Im Gegensatz zu allen anderen Parteien, die prinzipiell für den Kapitalismus sind und die negativen Auswirkungen der Krise auf die Bevölkerung billigend in Kauf nehmen, geht es den Kommunisten nicht darum, den Kapitalismus zu retten, sondern ihn abzuschaffen. Denn es kann keine Lösung der Krise im Interesse der Schaffenden geben, ohne generell dieses Gesellschaftssystem, das immer wieder Krisen produziert und sie in der Vergangenheit mehr als einmal mit Kriegen löste, in Frage zu stellen, abzuschaffen und durch ein sozialistisches Gesellschaftssystem zu ersetzen, das auf der Macht der Schaffenden, auf sozialer Gerechtigkeit, Demokratie und Frieden beruht.

Forderungen

In diesem Sinne wollen die Kommunisten ihren Forderungen unter der schaffenden Bevölkerung mehr Gehör verschaffen:

– Die Vergesellschaftung der Banken, Großbetriebe und des gesamten Energie- und Wasserbereichs.

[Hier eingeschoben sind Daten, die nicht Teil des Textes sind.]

(** C10. For a representation with the single entry [entry], whose comment
    is [cmt] and not empty, and whatever its [comment] attribute [before]:
    [as_toml_obj] returns the node, which carries [cmt], together with the
    representation whose attribute has become [cmt], for a
    [CommentedList] and for a [CommentedKV]; and [_add_to_container]
    stores under [field] that node commented with [cmt], not with
    [before].  For every representation, [_add_to_container] stores the
    node that [as_toml_obj] returns, commented with the attribute as the
    call leaves it whenever that attribute is not [None].  The comment is
    really attached by [_add_to_container]: for a single entry without
    comment, [as_toml_obj] leaves the attribute as it is and returns a
    node without comment, and the stored node carries the attribute. *)
Theorem as_toml_obj_sets_comment
    (container : gmap string pyvalue) (field : string) (cmt : string)
    (before : option string)
    (values : maybe_given (list pyvalue))
    (pairs : maybe_given (list (string * pyvalue))) :
  Str.is_empty cmt = false ->
  (exists out,
      CommentedList.as_toml_obj
        (CommentedList.mk [Commented.mk values (Some cmt)] before)
      = Return (out, CommentedList.mk [Commented.mk values (Some cmt)] (Some cmt))
      /\ arr_comment out = Some cmt
      /\ _add_to_container container field
           (OfCommentedList (CommentedList.mk [Commented.mk values (Some cmt)] before))
         = Return (<[field := TomlArray (array_comment out cmt)]> container))
  /\ (exists out,
      CommentedKV.as_toml_obj
        (CommentedKV.mk [Commented.mk pairs (Some cmt)] before)
      = Return (out, CommentedKV.mk [Commented.mk pairs (Some cmt)] (Some cmt))
      /\ tbl_comment out = Some cmt
      /\ _add_to_container container field
           (OfCommentedKV (CommentedKV.mk [Commented.mk pairs (Some cmt)] before))
         = Return (<[field := TomlTable (table_comment out cmt)]> container))
  /\ (forall value obj value',
      (forall v, value <> Plain v) ->
      call_as_toml_obj value = Return (obj, value') ->
      match attr_comment value' with
      | Some text =>
          exists stored,
            node_comment obj text = Some stored
            /\ _add_to_container container field value
               = Return (<[field := stored]> container)
      | None =>
          _add_to_container container field value = Return (<[field := obj]> container)
      end)
  /\ (forall text,
      (exists out,
          CommentedList.as_toml_obj
            (CommentedList.mk [Commented.mk values None] (Some text))
          = Return (out, CommentedList.mk [Commented.mk values None] (Some text))
          /\ arr_comment out = None
          /\ _add_to_container container field
               (OfCommentedList (CommentedList.mk [Commented.mk values None] (Some text)))
             = Return (<[field := TomlArray (array_comment out text)]> container)
          /\ arr_comment (array_comment out text) = Some text)
      /\ (exists out,
          CommentedKV.as_toml_obj
            (CommentedKV.mk [Commented.mk pairs None] (Some text))
          = Return (out, CommentedKV.mk [Commented.mk pairs None] (Some text))
          /\ tbl_comment out = None
          /\ _add_to_container container field
               (OfCommentedKV (CommentedKV.mk [Commented.mk pairs None] (Some text)))
             = Return (<[field := TomlTable (table_comment out text)]> container)
          /\ tbl_comment (table_comment out text) = Some text)).
Proof.
  intros Hcmt.
  assert (Hlist : forall T (vs : maybe_given (list T)),
             exists out,
               CommentedList.as_toml_obj
                 (CommentedList.mk [Commented.mk vs (Some cmt)] before)
               = Return (out, CommentedList.mk [Commented.mk vs (Some cmt)] (Some cmt))
               /\ arr_comment out = Some cmt).
  { intros T vs. eexists. unfold CommentedList.as_toml_obj.
    cbn [CommentedList.data length Nat.ltb Nat.leb].
    cbn [CommentedList.as_toml_obj_loop Commented.has_comment Commented.comment].
    rewrite Hcmt. cbn [negb bind]. split; reflexivity. }
  assert (Hkv : forall T (ps : maybe_given (list (string * T))),
             exists out,
               CommentedKV.as_toml_obj
                 (CommentedKV.mk [Commented.mk ps (Some cmt)] before)
               = Return (out, CommentedKV.mk [Commented.mk ps (Some cmt)] (Some cmt))
               /\ tbl_comment out = Some cmt).
  { intros T ps. unfold CommentedKV.as_toml_obj.
    cbn [CommentedKV.data length Nat.ltb Nat.leb].
    cbn [CommentedKV.as_toml_obj_loop Commented.has_comment Commented.comment].
    destruct (CommentedKV.set_pairs _ _) as [out k].
    rewrite Hcmt. cbn [negb bind]. eexists. split; reflexivity. }
  assert (Hlist0 : forall T (vs : maybe_given (list T)) text,
             exists out,
               CommentedList.as_toml_obj
                 (CommentedList.mk [Commented.mk vs None] (Some text))
               = Return (out, CommentedList.mk [Commented.mk vs None] (Some text))
               /\ arr_comment out = None).
  { intros T vs text. eexists. unfold CommentedList.as_toml_obj.
    cbn [CommentedList.data length Nat.ltb Nat.leb].
    cbn [CommentedList.as_toml_obj_loop Commented.has_comment Commented.comment bind].
    split; [reflexivity|]. rewrite append_values_comment. reflexivity. }
  assert (Hkv0 : forall T (ps : maybe_given (list (string * T))) text,
             exists out,
               CommentedKV.as_toml_obj
                 (CommentedKV.mk [Commented.mk ps None] (Some text))
               = Return (out, CommentedKV.mk [Commented.mk ps None] (Some text))
               /\ tbl_comment out = None).
  { intros T ps text. unfold CommentedKV.as_toml_obj.
    cbn [CommentedKV.data length Nat.ltb Nat.leb].
    cbn [CommentedKV.as_toml_obj_loop Commented.has_comment Commented.comment].
    match goal with
    | |- context [CommentedKV.set_pairs ?o ?v] =>
        pose proof (set_pairs_comment o v) as Hc;
        destruct (CommentedKV.set_pairs o v) as [out k]
    end.
    cbn [bind]. eexists. split; [reflexivity|exact Hc]. }
  split; [|split; [|split; [|intros text; split]]].
  - destruct (Hlist pyvalue values) as (out & Hcall & Hout).
    exists out. split; [exact Hcall|split; [exact Hout|]].
    apply add_to_container_reads_comment_after
      with (value' := OfCommentedList
                        (CommentedList.mk [Commented.mk values (Some cmt)] (Some cmt)))
           (obj := TomlArray out) (text := cmt);
      [discriminate| |reflexivity|reflexivity].
    cbn [call_as_toml_obj]. rewrite Hcall. reflexivity.
  - destruct (Hkv pyvalue pairs) as (out & Hcall & Hout).
    exists out. split; [exact Hcall|split; [exact Hout|]].
    apply add_to_container_reads_comment_after
      with (value' := OfCommentedKV
                        (CommentedKV.mk [Commented.mk pairs (Some cmt)] (Some cmt)))
           (obj := TomlTable out) (text := cmt);
      [discriminate| |reflexivity|reflexivity].
    cbn [call_as_toml_obj]. rewrite Hcall. reflexivity.
  - intros value obj value' Hrepr Hcall.
    destruct (attr_comment value') as [text|] eqn:Hattr.
    + destruct (call_as_toml_obj_node value obj value' text Hcall) as [stored Hstored].
      exists stored. split; [exact Hstored|].
      apply (add_to_container_reads_comment_after _ _ _ _ _ _ _ Hrepr Hcall Hattr Hstored).
    + unfold _add_to_container.
      destruct value as [v|c|c|c]; [destruct (Hrepr v); reflexivity| | |];
        rewrite Hcall; cbn [bind]; rewrite Hattr; reflexivity.
  - destruct (Hlist0 pyvalue values text) as (out & Hcall & Hout).
    exists out. split; [exact Hcall|split; [exact Hout|split; [|reflexivity]]].
    apply add_to_container_reads_comment_after
      with (value' := OfCommentedList
                        (CommentedList.mk [Commented.mk values None] (Some text)))
           (obj := TomlArray out) (text := text);
      [discriminate| |reflexivity|reflexivity].
    cbn [call_as_toml_obj]. rewrite Hcall. reflexivity.
  - destruct (Hkv0 pyvalue pairs text) as (out & Hcall & Hout).
    exists out. split; [exact Hcall|split; [exact Hout|split; [|reflexivity]]].
    apply add_to_container_reads_comment_after
      with (value' := OfCommentedKV
                        (CommentedKV.mk [Commented.mk pairs None] (Some text)))
           (obj := TomlTable out) (text := text);
      [discriminate| |reflexivity|reflexivity].
    cbn [call_as_toml_obj]. rewrite Hcall. reflexivity.
Qed.
(** C5. [get_n_elements] returns [elements_in_tree] while the engine is in
    memory and the running [elements] counter otherwise; the engine is in
    memory exactly when the write position of the spill file is 0, that is
    (for a file below 2^64 bytes) when nothing has been written to it. *)
Theorem get_n_elements_split (u : Unique_impl) :
  Z.of_nat (length (file_data (file u))) < 2 ^ 64 ->
  (is_in_memory u = true <-> my_b_tell (file u) = 0) /\
  (is_in_memory u = true <-> file_data (file u) = []) /\
  (is_in_memory u = true -> get_n_elements u = elements_in_tree u) /\
  (is_in_memory u = false -> get_n_elements u = elements u).
Proof.
  intros Hlen.
  assert (Hpos : is_in_memory u = true <-> my_b_tell (file u) = 0)
    by (unfold is_in_memory; apply Z.eqb_eq).
  repeat split.
  - apply Hpos.
  - apply Hpos.
  - intros H. apply (my_b_tell_zero _ Hlen), Hpos, H.
  - intros H. apply Hpos, (my_b_tell_zero _ Hlen), H.
  - intros H. unfold get_n_elements. rewrite H. reflexivity.
  - intros H. unfold get_n_elements. rewrite H. reflexivity.
Qed.

(** ** Cost model *)

(** C7, amended. With [max_elems_in_tree = max(1, max_in_memory_size /
    ALIGN_SIZE(sizeof(TREE_ELEMENT) + key_size))], the function returns
    [sizeof(uint) * (1 + nkeys / max_elems_in_tree)] computed in [size_t]
    and converted to [int]; this is the exact value of the formula
    whenever that value is at most [INT_MAX]. *)
Theorem get_cost_calc_buff_size_formula (nkeys key_size budget : Z) :
  0 <= sizeof_TREE_ELEMENT ->
  sizeof_TREE_ELEMENT + 2 ^ 32 <= 2 ^ 64 ->
  0 <= key_size < 2 ^ 32 ->
  0 <= nkeys < 2 ^ 64 ->
  0 <= budget < 2 ^ 64 ->
  0 < ALIGN_SIZE (sizeof_TREE_ELEMENT + key_size) ->
  let max_elems_in_tree :=
    Z.max 1 (budget / ALIGN_SIZE (sizeof_TREE_ELEMENT + key_size)) in
  let exact := sizeof_uint * (1 + nkeys / max_elems_in_tree) in
  get_cost_calc_buff_size nkeys key_size budget = to_int (wrap64 exact) /\
  (exact <= INT_MAX ->
   get_cost_calc_buff_size nkeys key_size budget = exact).
Proof.
  intros Hs0 Hs1 Hk Hn Hb Ha m exact.
  assert (Hq : 0 <= budget / ALIGN_SIZE (sizeof_TREE_ELEMENT + key_size))
    by (apply Z.div_pos; lia).
  assert (Hm : (if budget / ALIGN_SIZE (wrap64 (sizeof_TREE_ELEMENT + key_size))
                   =? 0
                then 1
                else budget / ALIGN_SIZE (wrap64 (sizeof_TREE_ELEMENT + key_size)))
               = m).
  { rewrite wrap64_small by lia. subst m.
    destruct (Z.eqb_spec
                (budget / ALIGN_SIZE (sizeof_TREE_ELEMENT + key_size)) 0);
      lia. }
  assert (Hm1 : 1 <= m) by (subst m; lia).
  assert (Hd : 0 <= nkeys / m <= nkeys).
  { split.
    - apply Z.div_pos; lia.
    - apply Z.div_le_upper_bound; nia. }
  assert (Hcalc : get_cost_calc_buff_size nkeys key_size budget
                  = to_int (wrap64 exact)).
  { unfold get_cost_calc_buff_size. cbv zeta. rewrite Hm.
    subst exact. unfold sizeof_uint, wrap64.
    f_equal. rewrite Z.mul_mod_idemp_r by lia. reflexivity. }
  split.
  - exact Hcalc.
  - intros Hfit. rewrite Hcalc.
    assert (0 <= exact) by (subst exact; unfold sizeof_uint; lia).
    unfold INT_MAX in Hfit.
    rewrite wrap64_small by lia.
    apply to_int_small. unfold INT_MAX. lia.
Qed.

(** ** The guard in front of [flush] *)

Lemma must_flush_only_dups (u : Unique_impl) (record_size : Z) :
  Z.land (Tree.flag (tree u)) TREE_ONLY_DUPS <> 0 ->
  must_flush u record_size = Done false.
Proof.
  intros H. unfold must_flush.
  destruct (Z.eqb_spec (Z.land (Tree.flag (tree u)) TREE_ONLY_DUPS) 0);
    [contradiction | reflexivity].
Qed.

Lemma must_flush_empty (u : Unique_impl) (record_size : Z) :
  Tree.elements_in_tree (tree u) = 0 ->
  must_flush u record_size = Done false.
Proof.
  intros H. unfold must_flush, is_full. rewrite H. simpl.
  destruct (Z.land (Tree.flag (tree u)) TREE_ONLY_DUPS =? 0); reflexivity.
Qed.

Lemma must_flush_safe (u : Unique_impl) (record_size : Z) :
  space_left_safe u ->
  must_flush u record_size = Done (budget_exceeded u record_size).
Proof.
  intros Hsafe.
  unfold must_flush, budget_exceeded, is_full, space_left, DBUG_ASSERT.
  destruct (Z.land (Tree.flag (tree u)) TREE_ONLY_DUPS =? 0); simpl;
    [| reflexivity].
  destruct (Tree.elements_in_tree (tree u) =? 0); simpl; [reflexivity |].
  destruct Hsafe as [Hoff | Hle].
  - rewrite Hoff. reflexivity.
  - destruct DBUG_OFF; [reflexivity |].
    destruct (Z.geb_spec (max_in_memory_size u) (memory_used u));
      [reflexivity | lia].
Qed.
(** * G5 spaced-repetition schedule generator: model and verified properties

    A shallow embedding of [g5/models/set.py], [g5/models/schedule.py],
    [g5/utils/icalendar_export.py] and [g5/cli.py] (the single-file
    [g5_generator.py] carries the same code).

    Modelling conventions.
    - A Python [datetime] is a day of the proleptic Gregorian calendar (its
      ordinal, as [datetime.toordinal] numbers it: 0001-01-01 is day 1)
      together with the microseconds elapsed since midnight.  The type holds
      the days 0001-01-01 to 9999-12-31 ([valid_datetime]); adding a
      [timedelta] that leaves them raises [OverflowError], as the library
      does.
    - [strftime] pads the year to four digits, as the library documents.
    - A Python [dict] keyed by strings is a [gmap string _]; a list is a
      list; an exception is a value of [exn] returned through [result].
    - The operating system, the [icalendar] package and [uuid.uuid4] are the
      record [world]: files, standard output, and what the environment will
      answer. *)

From Stdlib Require Import ZArith Ascii String DecimalString.
From stdpp Require Import gmap strings list fin_maps sorting.

Local Open Scope Z_scope.

(** ** The civil calendar behind [datetime] *)

Module Calendar.

Definition is_leap (y : Z) : bool :=
  (y mod 4 =? 0) && (negb (y mod 100 =? 0) || (y mod 400 =? 0)).

Definition days_before_year (y : Z) : Z :=
  (y - 1) * 365 + (y - 1) / 4 - (y - 1) / 100 + (y - 1) / 400.

Definition days_in_month (y m : Z) : Z :=
  if m =? 2 then (if is_leap y then 29 else 28)
  else if (m =? 4) || (m =? 6) || (m =? 9) || (m =? 11) then 30
  else 31.

(** Days of the year before the first of month [m], for a common year. *)
Definition days_before_month_common (m : Z) : Z :=
  match m with
  | 1 => 0 | 2 => 31 | 3 => 59 | 4 => 90 | 5 => 120 | 6 => 151
  | 7 => 181 | 8 => 212 | 9 => 243 | 10 => 273 | 11 => 304 | 12 => 334
  | _ => 0
  end.

Definition days_before_month (y m : Z) : Z :=
  days_before_month_common m + (if (2 <? m) && is_leap y then 1 else 0).

Definition valid_ymd (y m d : Z) : bool :=
  (1 <=? y) && (y <=? 9999) && (1 <=? m) && (m <=? 12)
  && (1 <=? d) && (d <=? days_in_month y m).

Definition ymd2ord (y m d : Z) : Z :=
  days_before_year y + days_before_month y m + d.

(** Month and day of the [n]-th day (from 0) of a year. *)
Definition month_day (leap : bool) (n : Z) : Z * Z :=
  let lp := if leap then 1 else 0 in
  let m0 := Z.shiftr (n + 50) 5 in
  let preceding := days_before_month_common m0 + (if (2 <? m0) && leap then lp else 0) in
  if n <? preceding then
    let m := m0 - 1 in
    let dim := if m =? 2 then 28 + lp
               else if (m =? 4) || (m =? 6) || (m =? 9) || (m =? 11) then 30 else 31 in
    (m, n - (preceding - dim) + 1)
  else (m0, n - preceding + 1).

Definition ord2ymd (n : Z) : Z * Z * Z :=
  let n0 := n - 1 in
  let n400 := n0 / 146097 in
  let r := n0 mod 146097 in
  let n100 := r / 36524 in
  let r2 := r mod 36524 in
  let n4 := r2 / 1461 in
  let r3 := r2 mod 1461 in
  let n1 := r3 / 365 in
  let r4 := r3 mod 365 in
  let year := n400 * 400 + 1 + n100 * 100 + n4 * 4 + n1 in
  if (n1 =? 4) || (n100 =? 4) then (year - 1, 12, 31)
  else
    let leap := (n1 =? 3) && (negb (n4 =? 24) || (n100 =? 3)) in
    let '(m, d) := month_day leap r4 in (year, m, d).

Definition max_ordinal : Z := 3652059.

(** Auxiliary notions used to state the calendar facts. *)

Definition leap_extra (leap : bool) : Z := if leap then 1 else 0.

Definition month_day_ok (leap : bool) (n : Z) : bool :=
let '(m, d) := month_day leap n in
(1 <=? m) && (m <=? 12) && (1 <=? d)
&& (d <=? (if m =? 2 then 28 + leap_extra leap
           else if (m =? 4) || (m =? 6) || (m =? 9) || (m =? 11) then 30 else 31))
&& (days_before_month_common m + (if (2 <? m) && leap then 1 else 0) + d =? n + 1).

Definition day_valid (y m d : Z) : Prop :=
1 <= m <= 12 /\ 1 <= d <= days_in_month y m.

Definition ymd_lt (a b : Z * Z * Z) : Prop :=
let '(y, m, d) := a in let '(y', m', d') := b in
y < y' \/ (y = y' /\ (m < m' \/ (m = m' /\ d < d'))).

End Calendar.

(** ** Text: decimal numbers, format specifications, substring search *)

Module Text.

Definition digit_char (d : Z) : ascii := ascii_of_N (Z.to_N (48 + d)).

Definition digit_val (c : ascii) : option Z :=
  let n := Z.of_N (N_of_ascii c) in
  if (48 <=? n) && (n <=? 57) then Some (n - 48) else None.

(** [str(z)] for an integer [z]. *)
Definition str_int (z : Z) : string := NilZero.string_of_int (Z.to_int z).

Fixpoint zeros (n : nat) : string :=
  match n with O => EmptyString | S k => String "0" (zeros k) end.

(** [format(z, "0<w>d")]: sign first, then zeros up to width [w]. *)
Definition format_0d (w : nat) (z : Z) : string :=
  let sign := if z <? 0 then "-"%string else EmptyString in
  let body := str_int (Z.abs z) in
  sign +:+ zeros (w - String.length sign - String.length body) +:+ body.

(** [needle in hay] on Python strings. *)
Fixpoint contains (needle hay : string) : bool :=
  String.prefix needle hay
  || match hay with
     | EmptyString => false
     | String _ rest => contains needle rest
     end.

(** [sep.join(parts)]. *)
Definition join (sep : string) (parts : list string) : string :=
  String.concat sep parts.

(** The fixed-width digit strings that dates in range are written with. *)

Definition digits2 (n : Z) : string :=
  String (digit_char (n / 10)) (String (digit_char (n mod 10)) EmptyString).

Definition digits4 (n : Z) : string :=
  digits2 (n / 100) +:+ digits2 (n mod 100).

(** The text of a date in range: four digits, two digits, two digits. *)
Definition iso_text (y m d : Z) : string :=
  digits4 y +:+ "-" +:+ digits2 m +:+ "-" +:+ digits2 d.

End Text.

(** ** Exceptions and the two monads of the model *)

Inductive exn : Type :=
  | ValueError (msg : string)
  | OverflowError (msg : string)
  | ImportError (msg : string)
  | OSError (msg : string).

(** [str(e)]. *)
Definition exn_message (e : exn) : string :=
  match e with
  | ValueError m | OverflowError m | ImportError m | OSError m => m
  end.

Inductive result (A : Type) : Type :=
  | Ok (a : A)
  | Raise (e : exn).
Arguments Ok {A} a.
Arguments Raise {A} e.

Definition result_bind {A B} (r : result A) (k : A -> result B) : result B :=
  match r with Ok a => k a | Raise e => Raise e end.

Global Instance result_mbind : MBind result := fun A B k r => result_bind r k.
Global Instance result_mret : MRet result := fun A a => Ok a.

(** A [for] loop that builds a list and stops at the first exception. *)
Fixpoint result_mapM {A B} (f : A -> result B) (l : list A) : result (list B) :=
  match l with
  | [] => Ok []
  | x :: rest =>
      result_bind (f x) (fun y =>
      result_bind (result_mapM f rest) (fun ys => Ok (y :: ys)))
  end.

(** A [for] loop that updates an accumulator and stops at the first
    exception. *)
Fixpoint result_foldl {A B} (f : A -> B -> result A) (a : A) (l : list B) : result A :=
  match l with
  | [] => Ok a
  | x :: rest => result_bind (f a x) (fun a' => result_foldl f a' rest)
  end.

(** [enumerate(l)]. *)
Definition enumerate {A} (l : list A) : list (nat * A) := imap pair l.

(** ** datetime *)

Module Datetime.
Import Calendar Text.

Record datetime : Type := mk_datetime {
  ordinal : Z;        (* proleptic Gregorian day number, 0001-01-01 = 1 *)
  micro_of_day : Z    (* microseconds since midnight *)
}.

Definition usec_per_day : Z := 86400000000.

Definition valid_datetime (dt : datetime) : Prop :=
  1 <= ordinal dt <= max_ordinal /\ 0 <= micro_of_day dt < usec_per_day.

Definition midnight (n : Z) : datetime :=
  {| ordinal := n; micro_of_day := 0 |}.

(** The datetime [k] days after [dt] on the day line, whether or not
    [datetime] can hold it. *)
Definition plus_days (dt : datetime) (k : Z) : datetime :=
  {| ordinal := ordinal dt + k; micro_of_day := micro_of_day dt |}.

Definition in_calendar (n : Z) : bool := (1 <=? n) && (n <=? max_ordinal).

(** [dt + timedelta(days=k)]: the days 0001-01-01 to 9999-12-31 exist, and
    leaving them raises. *)
Definition add_days (dt : datetime) (k : Z) : result datetime :=
  if in_calendar (ordinal dt + k) then Ok (plus_days dt k)
  else Raise (OverflowError "date value out of range").

(** [d + timedelta(days=k)] on a [date], which is a day number. *)
Definition date_add_days (d k : Z) : result Z :=
  if in_calendar (d + k) then Ok (d + k)
  else Raise (OverflowError "date value out of range").

(** [(a - b).days]: a timedelta is normalised with a non-negative
    sub-day part, so its [days] is the floor of the difference. *)
Definition sub_days (a b : datetime) : Z :=
  ((ordinal a - ordinal b) * usec_per_day + (micro_of_day a - micro_of_day b))
    / usec_per_day.

(** [a < b] on datetimes. *)
Definition datetime_lt (a b : datetime) : Prop :=
  ordinal a < ordinal b \/ (ordinal a = ordinal b /\ micro_of_day a < micro_of_day b).

(** [dt.strftime("%Y-%m-%d")]. *)
Definition strftime_Ymd (dt : datetime) : string :=
  let '(y, m, d) := ord2ymd (ordinal dt) in
  format_0d 4 y +:+ "-" +:+ format_0d 2 m +:+ "-" +:+ format_0d 2 d.

Definition month_abbr (m : Z) : string :=
  match m with
  | 1 => "Jan" | 2 => "Feb" | 3 => "Mar" | 4 => "Apr" | 5 => "May"
  | 6 => "Jun" | 7 => "Jul" | 8 => "Aug" | 9 => "Sep" | 10 => "Oct"
  | 11 => "Nov" | _ => "Dec"
  end.

(** [dt.strftime("%b %d")]. *)
Definition strftime_bd (dt : datetime) : string :=
  let '(_, m, d) := ord2ymd (ordinal dt) in
  month_abbr m +:+ " " +:+ format_0d 2 d.

(** The directives of [strptime], each as the regular expression the
    library compiles it to, tried on the front of the input. *)

(** [%Y]: four digits. *)
Definition parse_Y (s : string) : option (Z * string) :=
  match s with
  | String a (String b (String c (String d rest))) =>
      match digit_val a, digit_val b, digit_val c, digit_val d with
      | Some x3, Some x2, Some x1, Some x0 =>
          Some (1000 * x3 + 100 * x2 + 10 * x1 + x0, rest)
      | _, _, _, _ => None
      end
  | _ => None
  end.

Definition two_digits (lo hi : Z) (s : string) : option (Z * string) :=
  match s with
  | String a (String b rest) =>
      match digit_val a, digit_val b with
      | Some x1, Some x0 =>
          let v := 10 * x1 + x0 in
          if (lo <=? v) && (v <=? hi) then Some (v, rest) else None
      | _, _ => None
      end
  | _ => None
  end.

Definition one_digit (s : string) : option (Z * string) :=
  match s with
  | String a rest =>
      match digit_val a with
      | Some x => if 1 <=? x then Some (x, rest) else None
      | None => None
      end
  | _ => None
  end.

Definition or_else {A} (a b : option A) : option A :=
  match a with Some _ => a | None => b end.

(** [%m]: [1[0-2]|0[1-9]|[1-9]]. *)
Definition parse_m (s : string) : option (Z * string) :=
  or_else (two_digits 10 12 s) (or_else (two_digits 1 9 s) (one_digit s)).

(** [%d]: [3[01]|[12]\d|0[1-9]|[1-9]| [1-9]]. *)
Definition parse_d (s : string) : option (Z * string) :=
  or_else (two_digits 30 31 s)
    (or_else (two_digits 10 29 s)
      (or_else (two_digits 1 9 s)
        (or_else (one_digit s)
          (match s with
           | String " " rest => one_digit rest
           | _ => None
           end)))).

Definition parse_dash (s : string) : option string :=
  match s with
  | String "-" rest => Some rest
  | _ => None
  end.

(** The end of [strptime]: nothing may remain, and the fields must name a
    day that exists. *)
Definition build_datetime (fields : option (Z * Z * Z * string)) : result datetime :=
  match fields with
  | Some (y, m, d, EmptyString) =>
      if valid_ymd y m d then Ok (midnight (ymd2ord y m d))
      else Raise (ValueError "day is out of range for month")
  | Some (_, _, _, String _ _) => Raise (ValueError "unconverted data remains")
  | None => Raise (ValueError "time data does not match format")
  end.

(** [datetime.strptime(s, "%Y-%m-%d")]. *)
Definition strptime_Ymd (s : string) : result datetime :=
  build_datetime
    ('(y, s1) ← parse_Y s; s2 ← parse_dash s1;
     '(m, s3) ← parse_m s2; s4 ← parse_dash s3;
     '(d, s5) ← parse_d s4; Some (y, m, d, s5)).

(** [datetime.strptime(s, "%d-%m-%Y")]. *)
Definition strptime_dmY (s : string) : result datetime :=
  build_datetime
    ('(d, s1) ← parse_d s; s2 ← parse_dash s1;
     '(m, s3) ← parse_m s2; s4 ← parse_dash s3;
     '(y, s5) ← parse_Y s4; Some (y, m, d, s5)).

End Datetime.

Export Datetime.

(** ** The values the program passes around *)

(** The dictionary of [Set.get_learning_event]. *)
Record learning_event : Type := mk_learning_event {
  le_date : datetime;
  le_set_name : string
}.

(** One dictionary of [Set.get_review_events]. *)
Record review_event : Type := mk_review_event {
  re_date : datetime;
  re_set_name : string;
  re_review_number : Z
}.

(** An element of [Set.get_all_events]: the ["action_type"] key tells the
    two dictionaries apart. *)
Inductive event : Type :=
  | Learn (e : learning_event)
  | Review (e : review_event).

Definition event_date (ev : event) : datetime :=
  match ev with Learn e => le_date e | Review e => re_date e end.

(** The dictionary that [Set.to_dict] writes. *)
Record set_dict : Type := mk_set_dict {
  sd_set : string;
  sd_learned_on : string;
  sd_review_days : list string
}.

– Die Begrenzung des Reichtums und des Profits der Aktionäre, die Wiedereinführung einer Vermögenssteuer.

– Die Ausweitung der Mitbestimmungsrechte der Schaffenden in der Wirtschaft, zum Beispiel betreffend die betrieblichen Investitionen und die Verteilung des Profits, die gesetzliche Verankerung des Vetorechts für Betriebsdelegationen bei geplanten Entlassungen und Produktionsauslagerungen.

– Die Besteuerung aller Börsentransaktionen.

– Die Abschaffung des Bankgeheimnisses.

– Die Schaffung einer öffentlichen Benelux-Bank, die kleine und mittelständische Betriebe unterstützt und den Aufbau neuer Betriebe und neuer Arbeitsplätze fördert.

– die absolute Trennung von Staat und allen Kirchen.

– Die radikale Senkung aller Militärausgaben, die Abschaffung der Armee und den Austritt aus der NATO und allen anderen Militärpakten.